▸ PROBLEM TO WORK ON:
Return, exactly as written, every line from the first line of the data below through the line that contains "requests are opened".

Collected data
**********

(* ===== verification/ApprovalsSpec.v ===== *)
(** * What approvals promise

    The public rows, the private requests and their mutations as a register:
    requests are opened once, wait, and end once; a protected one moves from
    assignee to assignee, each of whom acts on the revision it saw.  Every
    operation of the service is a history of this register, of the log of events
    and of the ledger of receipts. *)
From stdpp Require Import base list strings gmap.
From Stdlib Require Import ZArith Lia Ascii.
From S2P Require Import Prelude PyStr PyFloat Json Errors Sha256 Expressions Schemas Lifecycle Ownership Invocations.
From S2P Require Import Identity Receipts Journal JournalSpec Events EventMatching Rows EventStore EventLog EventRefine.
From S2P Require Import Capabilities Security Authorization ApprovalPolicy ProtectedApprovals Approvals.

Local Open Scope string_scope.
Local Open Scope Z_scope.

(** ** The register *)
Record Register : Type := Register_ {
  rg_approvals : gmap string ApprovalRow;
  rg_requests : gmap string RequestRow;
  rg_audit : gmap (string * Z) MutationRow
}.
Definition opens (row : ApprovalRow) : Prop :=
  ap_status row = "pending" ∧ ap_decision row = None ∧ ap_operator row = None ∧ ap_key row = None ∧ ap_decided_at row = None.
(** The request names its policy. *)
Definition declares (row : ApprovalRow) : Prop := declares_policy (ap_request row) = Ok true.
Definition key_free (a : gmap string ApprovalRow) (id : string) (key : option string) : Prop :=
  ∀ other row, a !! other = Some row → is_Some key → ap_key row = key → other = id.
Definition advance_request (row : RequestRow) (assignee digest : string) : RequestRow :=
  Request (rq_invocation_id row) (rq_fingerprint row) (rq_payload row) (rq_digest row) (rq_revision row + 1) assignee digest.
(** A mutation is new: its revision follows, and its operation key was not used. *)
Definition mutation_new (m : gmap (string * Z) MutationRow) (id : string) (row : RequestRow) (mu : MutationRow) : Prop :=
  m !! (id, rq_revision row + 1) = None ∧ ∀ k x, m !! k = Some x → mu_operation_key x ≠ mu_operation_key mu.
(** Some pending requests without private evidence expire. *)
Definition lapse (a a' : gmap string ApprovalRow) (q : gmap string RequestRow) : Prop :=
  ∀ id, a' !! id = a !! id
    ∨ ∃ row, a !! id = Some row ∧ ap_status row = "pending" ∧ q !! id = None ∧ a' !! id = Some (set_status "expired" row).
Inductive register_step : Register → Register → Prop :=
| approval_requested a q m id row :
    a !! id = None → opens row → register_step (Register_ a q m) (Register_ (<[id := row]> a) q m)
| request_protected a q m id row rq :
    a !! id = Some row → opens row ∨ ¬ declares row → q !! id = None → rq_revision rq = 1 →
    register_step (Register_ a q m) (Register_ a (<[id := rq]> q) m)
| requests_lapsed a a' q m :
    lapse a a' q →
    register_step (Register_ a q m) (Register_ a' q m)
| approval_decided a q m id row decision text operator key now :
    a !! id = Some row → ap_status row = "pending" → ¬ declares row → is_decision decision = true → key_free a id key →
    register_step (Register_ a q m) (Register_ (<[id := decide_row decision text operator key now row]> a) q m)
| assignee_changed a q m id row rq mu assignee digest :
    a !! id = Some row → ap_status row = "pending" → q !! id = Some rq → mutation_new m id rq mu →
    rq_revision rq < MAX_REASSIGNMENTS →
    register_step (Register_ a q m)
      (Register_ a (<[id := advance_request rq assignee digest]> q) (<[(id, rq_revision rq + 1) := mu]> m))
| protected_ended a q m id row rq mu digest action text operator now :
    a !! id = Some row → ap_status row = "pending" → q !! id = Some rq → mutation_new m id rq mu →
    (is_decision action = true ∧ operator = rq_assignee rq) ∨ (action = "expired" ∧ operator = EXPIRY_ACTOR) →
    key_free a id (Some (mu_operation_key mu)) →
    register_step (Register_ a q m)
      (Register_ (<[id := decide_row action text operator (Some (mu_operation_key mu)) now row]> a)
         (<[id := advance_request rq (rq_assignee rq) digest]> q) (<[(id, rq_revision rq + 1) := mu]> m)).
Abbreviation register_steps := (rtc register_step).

**********

▸ TASK SOLUTION:
(* ===== verification/ApprovalsSpec.v ===== *)
(** * What approvals promise

    The public rows, the private requests and their mutations as a register:
    requests are opened once, wait, and end once; a protected one moves from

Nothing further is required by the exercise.